Short answer: Open the bail, pinch the line with your index finger, swing the rod, release at 11 o'clock. When you feel a bite, lift the rod sharply with one motion. Don't yank repeatedly.
Hold the rod with the reel under the rod, not over.
Reel until the bait hangs about a foot below the rod tip.
Open the bail (the wire arm that loops around the spool). It will swing up and click into the open position.
Pinch the line against the rod blank with your index finger. This holds the bait in place while the bail is open.
Point the rod tip at where you want the bait to land.
Bring the rod backward over your shoulder smoothly.
Swing it forward in one motion. When the rod tip points roughly at 11 o'clock and the rod starts to load up, lift your index finger to release the line.
The bait flies out and lands. Reel the bail closed (most reels do this when you turn the handle once).
The biggest beginner mistake is casting too hard. Twenty feet is plenty for bluegill on a dock. A short, controlled cast that lands where you want beats a 50-foot cast into the wrong place.

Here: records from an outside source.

Lemma four_keys_answer :
  store_answer four_keys (OpGetRange 3 (four_sel 2) (four_sel 4)) (ans_range [([1], []); ([2], [])]).
Proof.
  exists [([1], []); ([2], [])], 4. split; [done|]. split; [by cbn|].
  split; [repeat constructor; set_solver|]. split; [|done]. intros k v.
  destruct (four_keys !! k) as [y|] eqn:Hk.
  - assert (∃ i, i ∈ [1; 2; 3; 4] ∧ k = [i] ∧ y = []) as (i & Hi & -> & ->).
    { apply elem_of_list_to_map_2, list_elem_of_fmap in Hk as (i & [= -> ->] & Hi). by exists i. }
    rewrite !elem_of_cons, elem_of_nil in Hi.
    destruct Hi as [->|[->|[->|[->|[]]]]]; split; rewrite !elem_of_cons, elem_of_nil.
    1, 3: intros Hin; assert (v = []) as -> by naive_solver; unfold selected; split_and!; by vm_compute.
    1, 2: naive_solver.
    1, 3: naive_solver.
    all: intros (_ & [_ Hs] & _); by vm_compute in Hs.
  - split; [|by intros [? _]]. rewrite !elem_of_cons, elem_of_nil.
    by intros [[= -> ->]|[[= -> ->]|[]]].
Qed.

(** Of the answer [1], [2] to the range from [2] to [4]: [1], the last key before the range,
    has to be in it, and [3], its last, cannot be. *)
Lemma range_reads_are_shifted_witness :
  ([1], []) ∈ a_kvs (ans_range [([1], []); ([2], [])]) ∧
  ([3], []) ∉ a_kvs (ans_range [([1], []); ([2], [])]).
Proof.
  destruct (@range_reads_are_shifted (env_ok 0) range_world _ 3 [2] [4] SlOnRangeRead 2 _ 5 _
    four_keys _ eq_refl eq_refl (lookup_insert_eq _ _ _) four_keys_answer) as (_ & Hfirst & Hlast).
  split.
  - apply Hfirst; [by vm_compute|done| |].
    + intros x (i & Hi & ->)%four_keys_stored. rewrite !elem_of_cons, elem_of_nil in Hi.
      destruct Hi as [->|[->|[->|[->|[]]]]]; by vm_compute.
    + exists [2]. split; [by exists []|done].
  - apply Hlast. intros x (i & Hi & ->)%four_keys_stored.
    rewrite !elem_of_cons, elem_of_nil in Hi.
    destruct Hi as [->|[->|[->|[->|[]]]]]; by vm_compute.
Defined.
Lemma isolated_future w X R O f p c q ans x' w' :
  isolated base w X R O → w_futures w !! f = Some p →
  w_heap w !! f_ctx p = Some c → ctx_req c = Some q →
  fdb_answers base w (default [] (w_trs w !! op_tr (f_op p))) (X !! op_tr (f_op p))
    (f_op p) ans x' →
  step (EvFuture f ans) w = Ok ((), w') →
  isolated base w' (open_txns w' (partial_alter (λ _, x') (op_tr (f_op p)) X)) R
    (O ++ replicate (length (w_commits w') - length (w_commits w)) q).
Proof.
  intros [Hinv Hopen Hch Hcom HO Harr] Hp Hc Hq Hans Hstep. pose proof (fdb_answers_ok _ _ _ _ _ _ _ Hans) as Ha.
  destruct (wp_future w f p ans Hinv Hp Ha) as (cw & _ & Hinv').
  destruct (wp_future_next w f p ans Hinv Hp Ha)
    as (c1 & t & q1 & ws & n & now & Hat & Hop & Hok & Hnext & Hwp).
  assert (c1 = c) as -> by (destruct Hat; congruence).
  assert (q1 = q) as -> by (destruct Hat; congruence).
  unfold wp in Hinv', Hwp. cbn [step] in *. rewrite Hstep in Hinv', Hwp.
  destruct Hwp as [Hmoved Ec]. rewrite (future_effect_commits _ f _ _ c t q ws Hp Hat Hop) in Ec.
  destruct (Hch f p Hp) as (c0 & t0 & q0 & ws0 & r & Hat0 & Hop0 & Hr & Hiso).
  pose proof Hat as [Gh Gt Gq Gw Gl]. destruct Hat0 as [Gh0 Gt0 Gq0 Gw0 _].
  subst t t0. assert (c0 = c) as -> by congruence. assert (q0 = q) as -> by congruence.
  assert (ws0 = ws) as -> by congruence. rewrite Gw in Hans. cbn [default from_option id] in Hans.
  rewrite Ec, length_app, Nat.add_sub_swap, Nat.sub_diag by lia. cbn [Nat.add].
  split; [done| | | | |].
  - intros t [x Hx]. unfold open_txns in Hx. by apply map_lookup_filter_Some in Hx as [_ Hx].
  - intros g p' Hg.
    assert (g ≠ f ∧ w_futures w !! g = Some p' ∨
      ∃ timed c' ws' cb op, n = NContinue timed c' ws' cb op ∧ p' = mk_fcb op cb (f_ctx p) ∧
        chain_at w' (f_ctx p) c' (op_tr (f_op p)) q ws') as [[Hne Hg']|Hnew].
    { destruct Hmoved as [timed c' ws' cb op fut -> Et' Eq' Eh Et Ef _ Er _|rsp -> _ _ Ef _ _];
        rewrite Ef in Hg; [|by apply lookup_delete_Some in Hg as [? ?]; left].
      destruct fut as [h|]; [|by apply lookup_delete_Some in Hg as [? ?]; left].
      rewrite lookup_insert in Hg. case_decide; [right|by apply lookup_delete_Some in Hg as [? ?]; left].
      simplify_eq. eexists timed, c', ws', cb, op. split; [done|]. split; [done|].
      by split; rewrite ?Eh, ?Et, ?Er, ?lookup_insert_eq. }
    + destruct (Hch g p' Hg') as (d & t' & q' & ws' & r' & Hat' & Hop' & Hr' & Hiso').
      destruct (moved_other _ _ _ _ _ _ _ _ _ _ _ _ _ _ _ Hinv Hp Hat Hmoved Hg' Hne Hat')
        as [Hat2 Hne2].
      exists d, t', q', ws', r'. do 3 (split; [done|]).
      rewrite lookup_open_txns, lookup_partial_alter_ne by (done || by destruct Hat2).
      by eapply chain_isolated_grows.
    + destruct Hnew as (timed & c' & ws' & cb & op & -> & -> & Hat2).
      exists c', (op_tr (f_op p)), q, ws', r.
      pose proof (isolated_next base w w' _ _ _ _ _ _ _ _ _ _ _ _ _ _ _ _ Hiso Hans Ec Hnext) as Hi.
      split; [done|]. split; [by apply (chain_ok_op_tr _ _ _ _ _ (proj1 (proj2 Hi)))|].
      split; [done|].
      by rewrite lookup_open_txns, lookup_partial_alter_eq by by destruct Hat2.
  - apply (solo_commits_grow w w' (committed (f_op p) ans ws) R R O q r); try done. unfold committed.
    destruct (f_op p) as [| |t'|] eqn:Eop; try (by left). destruct (a_applied ans) eqn:Happ; [|by left].
    right. exists ws. split; [done|]. split; [done|]. by eapply isolated_commit.
  - by rewrite Ec, !length_app, length_replicate, HO.
  - intros q' [Hq'|[-> _]%elem_of_replicate]%elem_of_app; eapply moved_keeps_requests; try done;
      [by apply Harr|by left].
Qed.

Lemma recorded_isolated w0 w X R O :
  launched w0 → recorded base w0 w X R O → isolated base w X R O.
Proof.
  intros Hw0. induction 1 as [R HR|w X R O ep path w' R' _ IH Hstep HR HR'
    |w X R O f p c q ans x' w' _ IH Hp Hc Hq Hans Hstep].
  - by apply isolated_launched.
  - by eapply isolated_request.
  - by eapply isolated_future.
Qed.

(** Every run can be recorded. *)
Lemma requests_known w : inv None w → ∃ R, knows_requests w R.
Proof.
  intros Hinv. pose proof (inv_req _ _ Hinv) as Hreq. unfold knows_requests. revert Hreq.
  generalize (w_heap w). intros h. induction h as [|a c h Ha IH] using map_ind; intros Hreq.
  { exists ∅. intros a c q. by rewrite lookup_empty. }
  destruct IH as [R HR].
  { intros a1 a2 c1 c2 q H1 H2.
    apply (Hreq a1 a2 c1 c2 q); rewrite lookup_insert_ne; congruence. }
  exists (match ctx_req c with Some q => <[q := c]> R | None => R end).
  intros a' c' q. rewrite lookup_insert. case_decide as E; intros Hc Hq; simplify_eq.
  - by rewrite Hq, lookup_insert_eq.
  - pose proof (HR a' c' q Hc Hq) as HRq. destruct (ctx_req c) as [q'|] eqn:Hq'; [|done].
    rewrite lookup_insert_ne; [done|]. intros ->. apply E.
    by apply (Hreq a a' c c' q); [apply lookup_insert_eq|rewrite lookup_insert_ne|..].
Qed.

Lemma request_known w w' (R : gmap nat ctx) :
  inv None w' → ∃ R' : gmap nat ctx, (∀ q, q ≠ w_next w → R' !! q = R !! q) ∧
    ∀ a c, w_heap w' !! a = Some c → ctx_req c = Some (w_next w) → R' !! w_next w = Some c.
Proof.
  intros [R1 H1]%requests_known.
  exists (partial_alter (λ _, R1 !! w_next w) (w_next w) R). split.
  - intros q Hq. by rewrite lookup_partial_alter_ne.
  - intros a c Ha Hc. rewrite lookup_partial_alter_eq. by eapply H1.
Qed.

Most beginners also forget to release the line at the right moment. Release too late and the bait shoots straight down. Release too early and it shoots straight up. Practice on grass before you try it over water.
Sidearm casting (under docks and trees)
Same motion as overhead, but the rod stays low and parallel to the water. The bait skips along the surface like a flat stone and slides into shaded structure (under a dock, under overhanging branches, behind a laydown). It's the cast that catches bass under cover.
Sidearm is harder than overhead. Practice on open water until the bait lands where you want, then try it under cover. Don't try this for the first time on a dock; you'll hook the dock or hook yourself.
Vertical jigging (no cast at all)
From a boat or a high dock, you can skip casting entirely. Drop the rig straight down next to a piling or over deep brush. The motion:
Open the bail, let the line out until the jig touches bottom (you'll feel the line go slack).
Close the bail. Reel up just enough that the jig is a foot off bottom.
Lift the rod tip slowly about a foot, then let the jig fall back on a tight line.
Watch the line and the rod tip. A bite often shows as the line jumping sideways or the rod tip taking weight unexpectedly.
This is the highest-percentage technique for crappie under Watts Bar docks. Slow lifts, not jerks.
What a bite feels like
Different rigs feel different.
Bobber rig: the bobber goes under, twitches sideways, or lays flat on the water. Wait one full second so the fish takes the bait, then lift the rod sharply with one motion.
Bottom rig: the rod tip taps. Sometimes hard, sometimes barely. Pick up the rod, point it at the fish, reel in any slack until the line is tight, and lift sharply. With circle hooks, don't set hard; just keep tightening.
Lure (jig, soft plastic, crankbait): the rod loads up unexpectedly, you feel a sharp tap, or the line jumps to the side. Set immediately and hard. Lure-fish are usually swimming with the lure when they hit; if you wait, they spit it.
How to set the hook
One sharp upward motion of the rod tip. Don't yank repeatedly; the hook is either set or it isn't.
If you miss the hookset, drop the bait back into the same spot immediately. Bluegill especially will hit again within seconds. Bass and crappie will sometimes follow up too if the lure stays in the strike zone.
How to fight, land, and unhook a fish
Once the hook is set, keep tension on the line as you reel in. Don't let it go slack; the hook will fall out. Don't horse the fish (jerk hard); the hook will tear free.
For bluegill-sized fish, just lift them out of the water with the rod. For anything heavier, lift with the rod and slip a hand under the belly to support the weight before bringing the fish over the rail. From a high fishing pier, use a landing net with a long handle.
To unhook: wet your hands first (dry hands strip the fish's protective slime coat). Hold the fish gently around the body, not by the gills or the eye sockets. Use pliers to grip the bend of the hook and back it out the way it went in.
If the hook is deeply swallowed and you can't see it, cut the line as close to the hook as you can and release the fish. The hook usually rusts out in a few weeks and the fish survives. Trying to dig out a deeply-set hook does more damage than leaving it.
To release: support the fish in the water until it kicks out of your hand on its own. Don't drop it from height. Don't toss it back in.
For grip-by-grip on different species (and what to do about catfish spines), see handling fish safely.
Either the bail is closed (open it before casting) or your finger isn't holding the line (pinch the line against the rod blank with your index finger before swinging). With both done correctly, lifting the finger at the right moment in the swing releases the bait. See gear troubleshooting for more.
How hard do I set the hook?
One sharp upward motion of the rod tip, hard enough to drive the hook past the barb. Don't yank repeatedly; the hook either set or it didn't. With circle hooks, don't yank at all; just keep the line tight as the fish swims off and the hook sets itself.